Search code examples
pythoncportingcrc32

CRC computation port from C to Python


I need to convert the following CRC computation algorithm to Python:

#include <stdio.h>

unsigned int Crc32Table[256];

unsigned int crc32jam(const unsigned char *Block, unsigned int uSize)
{
    unsigned int x = -1; //initial value
    unsigned int c = 0;

    while (c < uSize)
    {
        x = ((x >> 8) ^ Crc32Table[((x ^ Block[c]) & 255)]);
        c++;
    }
    return x;
}

void crc32tab()
{
    unsigned int x, c, b;
    c = 0;

    while (c <= 255)
    {
        x = c;
        b = 0;
        while (b <= 7)
        {
            if ((x & 1) != 0)
                x = ((x >> 1) ^ 0xEDB88320); //polynomial
            else
                x = (x >> 1);
            b++;
        }
        Crc32Table[c] = x;
        c++;
    }
}

int main() {
    unsigned char buff[] = "whatever buffer content";
    unsigned int l = sizeof(buff) -1;
    unsigned int hash;

    crc32tab();
    hash = crc32jam(buff, l);
    printf("%d\n", hash);
}

two (failed) attempts to rewrite this in python follow:

def crc32_1(buf):
    crc = 0xffffffff
    for b in buf:
        crc ^= b
        for _ in range(8):
            crc = (crc >> 1) ^ 0xedb88320 if crc & 1 else crc >> 1
    return crc ^ 0xffffffff


def crc32_2(block):
    table = [0] * 256
    for c in range(256):
        x = c
        b = 0
        for _ in range(8):
            if x & 1:
                x = ((x >> 1) ^ 0xEDB88320)
            else:
                x >>= 1
        table[c] = x
    x = -1
    for c in block:
        x = ((x >> 8) ^ table[((x ^ c) & 255)])
    return x & 0xffffffff


data = b'whatever buffer content'

print(crc32_1(data), crc32_2(data))

Using the three routines on thee exact same data yield three different results:

mcon@cinderella:~/Desktop/3xDAsav/DDDAedit$ ./test5 
2022541416
mcon@cinderella:~/Desktop/3xDAsav/DDDAedit$ python3 test5.py 
2272425879 2096952735

As said: C code is "Golden Standard", how do I fix this in Python?
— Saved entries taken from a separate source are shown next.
(** * In-memory user repository, service layer and logger pipeline

    A shallow embedding of the Go practice program (repository, service,
    asynchronous logger) and of the integer arithmetic of [Basics.go].

    Conventions of the embedding:
    - Go's [int] is a 64-bit two's complement integer; values are carried as
      [Z] and every arithmetic result is reduced by [GoInt.wrap].
    - A method with a pointer receiver becomes a function from the receiver's
      state to the new state and the returned values.  Each repository method
      runs under [r.mu] from its first to its last statement, so one call is
      one atomic transition of the state.
    - Go's [(User, error)] results are pairs whose second component is
      [None] for a nil error.
    - The clock reading of [time.Now()] and the iteration order of a
      [range] over a map are choices of the runtime; they are arguments of
      the functions that depend on them. *)

From stdpp Require Import base relations gmap list strings pretty sorting.
From Stdlib Require Import ZArith Lia.

Local Open Scope Z_scope.

(** ** Fixed-width integers *)

Module GoInt.

(** Two's complement reduction of [z] to [w] bits. *)
Definition wrap (w : Z) (z : Z) : Z :=
  (z + 2 ^ (w - 1)) mod 2 ^ w - 2 ^ (w - 1).

Definition int_bits : Z := 64.
Definition max_int : Z := 2 ^ (int_bits - 1) - 1.
Definition min_int : Z := - 2 ^ (int_bits - 1).

(** [int] arithmetic. *)
Definition int_add (a b : Z) : Z := wrap int_bits (a + b).

(** [int16] arithmetic. *)
Definition int16_add (a b : Z) : Z := wrap 16 (a + b).
Definition int16_sub (a b : Z) : Z := wrap 16 (a - b).

End GoInt.

(** ** Data model *)

(** An instant of [time.Time]; the zero value is [zeroTime]. *)
Definition Time : Type := Z.
Definition zeroTime : Time := 0.

Record User : Type := mkUser {
  ID : Z;
  Name : string;
  Email : string;
  CreatedAt : Time
}.

#[global] Instance User_eq_dec : EqDecision User.
Proof. solve_decision. Defined.

(** [User{}] *)
Definition zeroUser : User :=
  {| ID := 0; Name := ""; Email := ""; CreatedAt := zeroTime |}.

(** Non-nil values of Go's [error].  Errors made by [errors.New] are told
    apart by their message, which is enough here: the program makes two,
    with different messages. *)
Inductive error_value : Type :=
  | errors_New (msg : string)
  | context_Canceled
  | context_DeadlineExceeded.

#[global] Instance error_value_eq_dec : EqDecision error_value.
Proof. solve_decision. Defined.

(** Go's [error]: [None] is nil. *)
Definition error : Type := option error_value.

Definition ErrUserNotFound : error_value := errors_New "user not found".

(** ** The repository interface *)

Class UserRepository (R : Type) : Type := {
  Create : Time → User → R → R * (User * error);
  GetByID : Z → R → R * (User * error);
  List : list Z → R → R * list User
}.

(** ** In-memory repository *)

Record InMemoryUserRepo : Type := mkRepo {
  users : gmap Z User;
  nextID : Z
}.

Definition NewInMemoryUserRepo : InMemoryUserRepo :=
  {| users := ∅; nextID := 1 |}.

Module InMemory.

(** [now] is the value of [time.Now()] read by this call. *)
Definition Create (now : Time) (user : User) (r : InMemoryUserRepo)
  : InMemoryUserRepo * (User * error) :=
  let user := {| ID := nextID r; Name := Name user; Email := Email user;
                 CreatedAt := CreatedAt user |} in
  let user := {| ID := ID user; Name := Name user; Email := Email user;
                 CreatedAt := now |} in
  let r := {| users := <[ID user := user]> (users r); nextID := nextID r |} in
  let r := {| users := users r; nextID := GoInt.int_add (nextID r) 1 |} in
  (r, (user, None)).

Definition GetByID (id : Z) (r : InMemoryUserRepo)
  : InMemoryUserRepo * (User * error) :=
  match users r !! id with
  | None => (r, (zeroUser, Some ErrUserNotFound))
  | Some user => (r, (user, None))
  end.

(** The loop [for _, u := range r.users { result = append(result, u) }],
    visiting the keys in the order [order] chosen by the runtime. *)
Definition range_append (m : gmap Z User) (order : list Z) : list User :=
  foldl (λ result k,
           match m !! k with
           | Some u => result ++ [u]
           | None => result
           end) [] order.

Definition List (order : list Z) (r : InMemoryUserRepo)
  : InMemoryUserRepo * list User :=
  (r, range_append (users r) order).

(** [order] is an iteration order the runtime may choose for [m]: every
    key of [m] once. *)
Definition iteration_order (m : gmap Z User) (order : list Z) : Prop :=
  order ≡ₚ (map_to_list m).*1.

End InMemory.

#[global] Instance InMemoryUserRepo_UserRepository
  : UserRepository InMemoryUserRepo :=
  {| Create := InMemory.Create;
     GetByID := InMemory.GetByID;
     List := InMemory.List |}.

(** ** Contexts

    The two methods of [context.Context] that the service uses, as they
    answer at the instant of the call: [Done ctx] tells whether the channel
    [ctx.Done()] is closed (a receive from it succeeds at once), [Err ctx]
    is the value of [ctx.Err()]. *)

Record Context : Type := mkContext {
  Done : bool;
  Err : error
}.

(** A context that is neither cancelled nor expired, such as
    [context.Background()] or a [WithTimeout] child before its deadline. *)
Definition context_live : Context := {| Done := false; Err := None |}.

(** A context whose [cancel] function has been called. *)
Definition context_canceled : Context :=
  {| Done := true; Err := Some context_Canceled |}.

(** A context whose deadline has passed. *)
Definition context_expired : Context :=
  {| Done := true; Err := Some context_DeadlineExceeded |}.

(** ** Service layer

    [UserService] holds nothing but a reference to its repository, so a
    service method is a transition of the repository's state. *)

Definition ErrValidation : error_value :=
  errors_New "name or email cannot be empty".

(** A call of one of the five operations by a client. *)
Inductive Call : Type :=
  | CallCreate (now : Time) (user : User)
  | CallGetByID (id : Z)
  | CallList (order : list Z)
  | CallRegisterUser (now : Time) (name email : string)
  | CallGetUser (ctx : Context) (id : Z).

Section Service.
Context {R : Type} `{!UserRepository R}.

Definition RegisterUser (now : Time) (name email : string) (s : R)
  : R * (User * error) :=
  if bool_decide (name = "") || bool_decide (email = "") then
    (s, (zeroUser, Some ErrValidation))
  else
    let user := {| ID := 0; Name := name; Email := email;
                   CreatedAt := zeroTime |} in
    Create now user s.

(** The [select] takes its first case when [ctx.Done()] is closed and the
    [default] case otherwise. *)
Definition GetUser (ctx : Context) (id : Z) (s : R) : R * (User * error) :=
  if Done ctx then (s, (zeroUser, Err ctx))
  else GetByID id s.

(** The state a call leaves behind. *)
Definition call (c : Call) (s : R) : R :=
  match c with
  | CallCreate now user => (Create now user s).1
  | CallGetByID id => (GetByID id s).1
  | CallList order => (List order s).1
  | CallRegisterUser now name email => (RegisterUser now name email s).1
  | CallGetUser ctx id => (GetUser ctx id s).1
  end.

Definition calls (cs : list Call) (s : R) : R :=
  foldl (λ s c, call c s) s cs.

(** Successive [RegisterUser] calls, with the clock reading of each, and
    what each returned. *)
Fixpoint register_all (reqs : list (Time * string * string)) (s : R)
  : R * list (User * error) :=
  match reqs with
  | [] => (s, [])
  | (now, name, email) :: reqs =>
      let '(s, res) := RegisterUser now name email s in
      let '(s, ress) := register_all reqs s in
      (s, res :: ress)
  end.

(** Successive [Create] calls. *)
Fixpoint create_all (reqs : list (Time * User)) (s : R)
  : R * list (User * error) :=
  match reqs with
  | [] => (s, [])
  | (now, user) :: reqs =>
      let '(s, res) := Create now user s in
      let '(s, ress) := create_all reqs s in
      (s, res :: ress)
  end.

End Service.

(** ** A repository that records the calls it receives

    Instrumentation for the statements about which repository methods a
    service call reaches: it forwards every call to the repository it wraps
    and appends the call to a journal. *)

Inductive RepoCall : Type :=
  | CalledCreate (user : User)
  | CalledGetByID (id : Z)
  | CalledList.

Record Recording (R : Type) : Type := mkRecording {
  inner : R;
  journal : list RepoCall
}.
Arguments mkRecording {R} _ _.
Arguments inner {R} _.
Arguments journal {R} _.

#[global] Instance Recording_UserRepository {R : Type} `{!UserRepository R}
  : UserRepository (Recording R) :=
  {| Create now user t :=
       let '(r, res) := Create now user (inner t) in
       ({| inner := r; journal := journal t ++ [CalledCreate user] |}, res);
     GetByID id t :=
       let '(r, res) := GetByID id (inner t) in
       ({| inner := r; journal := journal t ++ [CalledGetByID id] |}, res);
     List order t :=
       let '(r, res) := List order (inner t) in
       ({| inner := r; journal := journal t ++ [CalledList] |}, res) |}.

(** ** Utility functions *)

Definition Sum (nums : list Z) : Z :=
  foldl (λ total n, GoInt.int_add total n) 0 nums.

(** ** The logger goroutine and its driver

    The part of [main] that deals with the logger, and [asyncLogger], as two
    threads of control that take their steps in any interleaving.

    [logChannel] is unbuffered: a send completes only together with a
    receive, so the hand-off of a message is one step of both threads.  The
    state [init msgs] is the one reached after [wg.Add(1)] and the [go]
    statement, with the driver about to send [msgs] one after the other. *)

Module Logger.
Note: I know I can call C routines from Python, but I consider that as "last resort".


Solution

  • Instead of porting your own CRC32 implementation, you can use one from the Python standard library. For historic reasons, the standard library includes two identical1 CRC32 implementations:

    Both implementations match the behavior of your crc32_1 function:

    import binascii
    import zlib
    
    >>> print(binascii.crc32(b'whatever buffer content'))
    2272425879
    
    >>> print(zlib.crc32(b'whatever buffer content'))
    2272425879
    

    To get a result matching the C implementation from the question, you just need to apply a constant offset:

    >>> 0xffff_ffff - zlib.crc32(b'whatever buffer content')
    2022541416
    

    As a bonus, these CRC32 functions are implemented in efficient C code, and will be much faster than any equivalent pure-Python port.


    1Note that the zlib module is only available when CPython is compiled with zlib support (which is almost always true). In the off chance that you're using a CPythion build without zlib, you won't be able to use the zlib module. Instead, you can use the binascii implementation, which uses zlib when available and defaults to an "in-house" implementation when its not.